Send back the records in full, character for character.

════════

Lemma worst_merge lines pkg prior adv :
  worst lines pkg prior ->
  worst (lines ++ [(pkg, adv)]) pkg
    {| adv_Severity := if severityRank (adv_Severity adv) <=? severityRank (adv_Severity prior)
                       then adv_Severity prior else adv_Severity adv;
       adv_Security := adv_Security prior || adv_Security adv |}.
Proof.
  intros (H1 & (a & Ha & Hs) & H3). destruct (Z.leb_spec (severityRank (adv_Severity adv))
    (severityRank (adv_Severity prior))) as [Hle|Hgt]; (split_and!; cbn [adv_Severity adv_Security]).
  1, 4: intros b [Hb|Hb%list_elem_of_singleton]%elem_of_app;
    [destruct (H1 b Hb) as [? Hsec]; split; [lia|intros Hb'; by rewrite Hsec]|];
    injection Hb as ->; split; [lia|]; intros ->; apply orb_true_r.
  1: exists a; set_solver.
  2: exists adv; set_solver.
  all: intros [Hsec|Hsec]%orb_true_iff;
    [destruct (H3 Hsec) as (b & ? & ?); exists b; set_solver|exists adv; set_solver].
Qed.

(** Severities are not lost.  For every package updateinfo mentions, what
    the scan reports is the severity of one of its lines and no line has a
    worse one, and it counts as a security update exactly when some line says
    so; a package it does not mention has no entry. *)
Theorem parseDNFUpdateinfo_worst (out pkg : bytes) :
  let lines := omap updateinfoLine (Lines out) in
  match parseDNFUpdateinfo out !! pkg with
  | Some adv => worst lines pkg adv
  | None => forall a, (pkg, a) ∉ lines
  end.
Proof.
  cbn zeta. unfold parseDNFUpdateinfo. set (lines := omap _ _).
  apply (fold_left_inv (fun done (m : gmap bytes dnfAdvisory) =>
    match m !! pkg with Some adv => worst done pkg adv | None => forall a, (pkg, a) ∉ done end)).
  { rewrite lookup_empty. set_solver. }
  intros done [k adv] todo m _ Hm. unfold mergeAdvisory. destruct (decide (k = pkg)) as [->|Hne].
  - rewrite lookup_insert_eq. destruct (m !! pkg) as [prior|]; [by apply worst_merge|].
    split_and!; [|exists adv; set_solver|exists adv; set_solver].
    intros a [Ha|Ha%list_elem_of_singleton]%elem_of_app; [by destruct (Hm a)|]. injection Ha as ->. auto with lia.
  - rewrite lookup_insert_ne by done. destruct (m !! pkg); [by apply worst_other|]. set_solver.
Qed.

════════

__Solved exercise__.
Lemma worst_merge lines pkg prior adv :
  worst lines pkg prior ->
  worst (lines ++ [(pkg, adv)]) pkg
    {| adv_Severity := if severityRank (adv_Severity adv) <=? severityRank (adv_Severity prior)
                       then adv_Severity prior else adv_Severity adv;
       adv_Security := adv_Security prior || adv_Security adv |}.
Proof.
  intros (H1 & (a & Ha & Hs) & H3). destruct (Z.leb_spec (severityRank (adv_Severity adv))
    (severityRank (adv_Severity prior))) as [Hle|Hgt]; (split_and!; cbn [adv_Severity adv_Security]).
  1, 4: intros b [Hb|Hb%list_elem_of_singleton]%elem_of_app;
    [destruct (H1 b Hb) as [? Hsec]; split; [lia|intros Hb'; by rewrite Hsec]|];
    injection Hb as ->; split; [lia|]; intros ->; apply orb_true_r.
  1: exists a; set_solver.
  2: exists adv; set_solver.
  all: intros [Hsec|Hsec]%orb_true_iff;
    [destruct (H3 Hsec) as (b & ? & ?); exists b; set_solver|exists adv; set_solver].
Qed.

(** Severities are not lost.  For every package updateinfo mentions, what
    the scan reports is the severity of one of its lines and no line has a
    worse one, and it counts as a security update exactly when some line says
    so; a package it does not mention has no entry. *)
Theorem parseDNFUpdateinfo_worst (out pkg : bytes) :
  let lines := omap updateinfoLine (Lines out) in
  match parseDNFUpdateinfo out !! pkg with
  | Some adv => worst lines pkg adv
  | None => forall a, (pkg, a) ∉ lines
  end.
Proof.
  cbn zeta. unfold parseDNFUpdateinfo. set (lines := omap _ _).
  apply (fold_left_inv (fun done (m : gmap bytes dnfAdvisory) =>
    match m !! pkg with Some adv => worst done pkg adv | None => forall a, (pkg, a) ∉ done end)).
  { rewrite lookup_empty. set_solver. }
  intros done [k adv] todo m _ Hm. unfold mergeAdvisory. destruct (decide (k = pkg)) as [->|Hne].
  - rewrite lookup_insert_eq. destruct (m !! pkg) as [prior|]; [by apply worst_merge|].
    split_and!; [|exists adv; set_solver|exists adv; set_solver].
    intros a [Ha|Ha%list_elem_of_singleton]%elem_of_app; [by destruct (Hm a)|]. injection Ha as ->. auto with lia.
  - rewrite lookup_insert_ne by done. destruct (m !! pkg); [by apply worst_other|]. set_solver.
Qed.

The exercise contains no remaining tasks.